__What is expected__
Copy out the entries below exactly as they stand, but only from the line containing "intros Ht Hi" through the line containing "by repeat (apply".

__Data under study__
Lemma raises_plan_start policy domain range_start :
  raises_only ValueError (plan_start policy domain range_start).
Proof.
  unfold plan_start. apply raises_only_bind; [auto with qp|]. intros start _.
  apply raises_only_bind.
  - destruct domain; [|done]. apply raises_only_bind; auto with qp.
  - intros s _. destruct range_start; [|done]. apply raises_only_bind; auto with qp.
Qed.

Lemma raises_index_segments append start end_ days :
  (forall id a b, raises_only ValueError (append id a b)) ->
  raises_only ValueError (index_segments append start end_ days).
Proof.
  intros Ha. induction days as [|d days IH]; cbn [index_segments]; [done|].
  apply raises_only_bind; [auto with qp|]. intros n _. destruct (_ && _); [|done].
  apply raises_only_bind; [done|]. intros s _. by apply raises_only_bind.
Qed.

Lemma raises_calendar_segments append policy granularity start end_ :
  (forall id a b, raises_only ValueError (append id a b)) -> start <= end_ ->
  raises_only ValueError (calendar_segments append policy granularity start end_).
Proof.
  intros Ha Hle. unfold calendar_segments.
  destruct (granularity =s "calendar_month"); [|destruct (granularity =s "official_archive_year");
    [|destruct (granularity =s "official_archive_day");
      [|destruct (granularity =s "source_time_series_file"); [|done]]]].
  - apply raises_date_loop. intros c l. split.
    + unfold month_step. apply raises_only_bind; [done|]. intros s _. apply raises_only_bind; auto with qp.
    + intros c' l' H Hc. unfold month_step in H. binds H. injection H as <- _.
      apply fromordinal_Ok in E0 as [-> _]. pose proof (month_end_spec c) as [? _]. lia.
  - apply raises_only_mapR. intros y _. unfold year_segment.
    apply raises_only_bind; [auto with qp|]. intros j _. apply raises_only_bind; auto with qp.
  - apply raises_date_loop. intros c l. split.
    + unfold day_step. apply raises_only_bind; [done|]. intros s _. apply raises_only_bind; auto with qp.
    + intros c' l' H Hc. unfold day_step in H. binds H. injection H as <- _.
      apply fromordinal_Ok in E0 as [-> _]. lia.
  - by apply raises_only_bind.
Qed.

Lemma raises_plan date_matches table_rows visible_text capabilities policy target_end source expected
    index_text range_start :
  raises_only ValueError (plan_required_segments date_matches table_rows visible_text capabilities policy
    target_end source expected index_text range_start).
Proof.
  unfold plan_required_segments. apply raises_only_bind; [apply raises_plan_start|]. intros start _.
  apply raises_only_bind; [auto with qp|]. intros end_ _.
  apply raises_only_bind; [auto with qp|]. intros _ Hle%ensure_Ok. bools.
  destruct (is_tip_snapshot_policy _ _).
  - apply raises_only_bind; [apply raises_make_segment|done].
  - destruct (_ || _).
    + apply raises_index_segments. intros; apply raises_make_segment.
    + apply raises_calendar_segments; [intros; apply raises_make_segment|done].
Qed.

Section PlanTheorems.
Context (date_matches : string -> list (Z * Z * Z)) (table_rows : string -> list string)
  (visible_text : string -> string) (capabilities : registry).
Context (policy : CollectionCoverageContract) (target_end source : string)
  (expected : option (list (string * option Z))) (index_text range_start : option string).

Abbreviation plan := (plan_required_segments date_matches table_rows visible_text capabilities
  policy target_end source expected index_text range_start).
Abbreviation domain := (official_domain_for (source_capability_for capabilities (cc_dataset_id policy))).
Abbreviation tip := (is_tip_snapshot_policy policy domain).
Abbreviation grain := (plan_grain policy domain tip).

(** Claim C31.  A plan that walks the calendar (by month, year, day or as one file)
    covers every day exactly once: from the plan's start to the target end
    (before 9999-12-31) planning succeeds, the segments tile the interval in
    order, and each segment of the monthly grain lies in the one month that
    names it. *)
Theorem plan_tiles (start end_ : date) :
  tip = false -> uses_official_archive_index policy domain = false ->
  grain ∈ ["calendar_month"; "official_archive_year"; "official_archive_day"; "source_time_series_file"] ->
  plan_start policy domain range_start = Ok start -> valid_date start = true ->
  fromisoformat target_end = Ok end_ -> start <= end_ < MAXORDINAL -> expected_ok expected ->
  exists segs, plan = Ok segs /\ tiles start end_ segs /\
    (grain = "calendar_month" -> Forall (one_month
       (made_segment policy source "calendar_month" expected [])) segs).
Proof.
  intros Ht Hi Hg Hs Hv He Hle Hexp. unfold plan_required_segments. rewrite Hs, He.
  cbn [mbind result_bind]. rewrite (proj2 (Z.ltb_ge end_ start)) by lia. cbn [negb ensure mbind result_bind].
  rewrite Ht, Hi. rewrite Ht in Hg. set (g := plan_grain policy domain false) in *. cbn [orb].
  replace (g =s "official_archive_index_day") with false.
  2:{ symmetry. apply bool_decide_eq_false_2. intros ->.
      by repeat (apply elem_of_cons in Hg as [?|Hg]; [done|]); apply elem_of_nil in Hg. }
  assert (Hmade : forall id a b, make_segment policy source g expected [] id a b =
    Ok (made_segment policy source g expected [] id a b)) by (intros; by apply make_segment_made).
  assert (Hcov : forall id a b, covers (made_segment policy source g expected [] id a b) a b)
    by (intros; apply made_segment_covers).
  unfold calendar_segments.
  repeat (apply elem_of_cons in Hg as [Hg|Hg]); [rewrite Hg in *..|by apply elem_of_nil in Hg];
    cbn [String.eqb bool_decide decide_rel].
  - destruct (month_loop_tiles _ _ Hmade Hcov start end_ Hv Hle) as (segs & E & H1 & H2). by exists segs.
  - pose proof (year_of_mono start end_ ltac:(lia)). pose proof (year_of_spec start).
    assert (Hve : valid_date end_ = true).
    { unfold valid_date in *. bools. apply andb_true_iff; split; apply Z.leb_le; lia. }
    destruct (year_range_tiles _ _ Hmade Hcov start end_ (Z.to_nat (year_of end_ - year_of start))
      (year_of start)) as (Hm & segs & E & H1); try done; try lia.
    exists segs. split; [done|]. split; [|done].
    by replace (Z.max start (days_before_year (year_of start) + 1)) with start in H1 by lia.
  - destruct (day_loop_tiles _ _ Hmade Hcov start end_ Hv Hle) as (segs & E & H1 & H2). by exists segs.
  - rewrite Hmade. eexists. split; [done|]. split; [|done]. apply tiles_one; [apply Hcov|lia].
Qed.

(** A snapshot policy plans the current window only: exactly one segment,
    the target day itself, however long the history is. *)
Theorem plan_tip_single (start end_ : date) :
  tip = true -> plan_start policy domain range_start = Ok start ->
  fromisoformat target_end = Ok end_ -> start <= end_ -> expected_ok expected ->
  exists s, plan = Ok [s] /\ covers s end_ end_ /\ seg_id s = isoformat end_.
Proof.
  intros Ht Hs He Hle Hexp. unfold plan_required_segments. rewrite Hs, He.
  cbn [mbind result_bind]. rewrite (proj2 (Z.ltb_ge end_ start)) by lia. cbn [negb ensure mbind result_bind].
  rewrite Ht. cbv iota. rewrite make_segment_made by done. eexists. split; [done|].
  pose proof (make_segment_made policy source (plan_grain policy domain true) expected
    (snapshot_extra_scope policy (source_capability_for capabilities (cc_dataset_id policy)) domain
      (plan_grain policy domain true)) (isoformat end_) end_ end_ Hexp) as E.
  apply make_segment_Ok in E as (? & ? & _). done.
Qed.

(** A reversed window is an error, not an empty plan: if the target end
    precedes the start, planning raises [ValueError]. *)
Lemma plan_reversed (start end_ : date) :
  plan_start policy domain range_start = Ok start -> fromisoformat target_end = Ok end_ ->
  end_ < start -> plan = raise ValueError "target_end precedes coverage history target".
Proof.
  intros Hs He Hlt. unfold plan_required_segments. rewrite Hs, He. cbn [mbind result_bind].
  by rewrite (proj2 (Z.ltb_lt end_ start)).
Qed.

--

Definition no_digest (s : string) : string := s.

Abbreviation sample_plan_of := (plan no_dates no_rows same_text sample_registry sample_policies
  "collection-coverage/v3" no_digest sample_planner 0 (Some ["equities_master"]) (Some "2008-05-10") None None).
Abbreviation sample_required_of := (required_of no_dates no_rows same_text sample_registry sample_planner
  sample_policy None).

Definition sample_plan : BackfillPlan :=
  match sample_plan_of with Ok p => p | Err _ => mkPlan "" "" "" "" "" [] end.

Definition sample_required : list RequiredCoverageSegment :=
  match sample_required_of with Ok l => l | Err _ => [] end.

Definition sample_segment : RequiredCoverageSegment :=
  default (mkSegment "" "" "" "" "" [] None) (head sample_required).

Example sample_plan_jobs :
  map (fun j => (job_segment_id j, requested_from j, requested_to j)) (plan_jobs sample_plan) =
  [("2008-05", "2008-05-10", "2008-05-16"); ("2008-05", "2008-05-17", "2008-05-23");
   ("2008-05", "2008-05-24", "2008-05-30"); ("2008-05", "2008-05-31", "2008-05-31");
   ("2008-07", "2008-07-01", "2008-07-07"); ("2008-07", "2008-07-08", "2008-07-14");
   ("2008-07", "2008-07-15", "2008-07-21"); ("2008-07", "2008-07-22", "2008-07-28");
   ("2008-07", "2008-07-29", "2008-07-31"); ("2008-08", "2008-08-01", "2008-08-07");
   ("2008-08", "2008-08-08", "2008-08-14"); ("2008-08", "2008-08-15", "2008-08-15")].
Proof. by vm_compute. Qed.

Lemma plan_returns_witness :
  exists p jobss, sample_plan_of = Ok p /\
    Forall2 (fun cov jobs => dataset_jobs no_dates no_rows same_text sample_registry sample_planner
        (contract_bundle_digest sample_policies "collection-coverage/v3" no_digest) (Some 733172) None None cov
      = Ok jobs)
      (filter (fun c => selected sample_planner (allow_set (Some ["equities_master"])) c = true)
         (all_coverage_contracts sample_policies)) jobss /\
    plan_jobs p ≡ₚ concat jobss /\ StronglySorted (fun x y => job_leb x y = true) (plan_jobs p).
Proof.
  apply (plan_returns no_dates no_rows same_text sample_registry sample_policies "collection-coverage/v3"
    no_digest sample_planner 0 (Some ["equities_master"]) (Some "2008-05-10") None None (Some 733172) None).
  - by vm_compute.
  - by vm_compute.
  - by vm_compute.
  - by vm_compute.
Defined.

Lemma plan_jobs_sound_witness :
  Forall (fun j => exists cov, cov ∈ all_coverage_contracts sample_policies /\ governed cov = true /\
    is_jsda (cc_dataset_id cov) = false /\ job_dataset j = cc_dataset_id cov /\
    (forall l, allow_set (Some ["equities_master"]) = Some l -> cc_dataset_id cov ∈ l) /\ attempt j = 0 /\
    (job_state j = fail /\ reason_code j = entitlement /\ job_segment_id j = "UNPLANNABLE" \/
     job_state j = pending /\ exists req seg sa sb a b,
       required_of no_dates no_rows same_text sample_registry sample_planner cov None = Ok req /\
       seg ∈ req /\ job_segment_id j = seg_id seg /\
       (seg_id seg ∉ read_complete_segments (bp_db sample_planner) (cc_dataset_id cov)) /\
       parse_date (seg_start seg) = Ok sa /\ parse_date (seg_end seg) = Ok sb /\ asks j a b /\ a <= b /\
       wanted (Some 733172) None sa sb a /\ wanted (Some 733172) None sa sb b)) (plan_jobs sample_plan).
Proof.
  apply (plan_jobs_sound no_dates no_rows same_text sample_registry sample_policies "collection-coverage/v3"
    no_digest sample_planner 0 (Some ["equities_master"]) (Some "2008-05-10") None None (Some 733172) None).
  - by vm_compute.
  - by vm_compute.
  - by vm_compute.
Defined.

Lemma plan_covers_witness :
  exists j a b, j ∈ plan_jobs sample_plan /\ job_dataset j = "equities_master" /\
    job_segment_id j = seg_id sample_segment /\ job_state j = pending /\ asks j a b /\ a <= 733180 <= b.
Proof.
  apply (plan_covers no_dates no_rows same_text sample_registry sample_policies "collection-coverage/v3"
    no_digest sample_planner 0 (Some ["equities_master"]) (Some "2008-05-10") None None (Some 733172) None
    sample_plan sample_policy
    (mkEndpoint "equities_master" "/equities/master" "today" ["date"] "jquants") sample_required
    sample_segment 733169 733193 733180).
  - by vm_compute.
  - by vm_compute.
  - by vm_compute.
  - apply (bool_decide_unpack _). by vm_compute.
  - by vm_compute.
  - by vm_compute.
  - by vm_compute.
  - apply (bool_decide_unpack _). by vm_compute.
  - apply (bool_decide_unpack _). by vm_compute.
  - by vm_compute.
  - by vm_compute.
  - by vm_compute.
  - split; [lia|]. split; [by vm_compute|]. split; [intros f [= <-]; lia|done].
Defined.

__Solution to this problem__
  intros Ht Hi Hg Hs Hv He Hle Hexp. unfold plan_required_segments. rewrite Hs, He.
  cbn [mbind result_bind]. rewrite (proj2 (Z.ltb_ge end_ start)) by lia. cbn [negb ensure mbind result_bind].
  rewrite Ht, Hi. rewrite Ht in Hg. set (g := plan_grain policy domain false) in *. cbn [orb].
  replace (g =s "official_archive_index_day") with false.
  2:{ symmetry. apply bool_decide_eq_false_2. intros ->.
      by repeat (apply elem_of_cons in Hg as [?|Hg]; [done|]); apply elem_of_nil in Hg. }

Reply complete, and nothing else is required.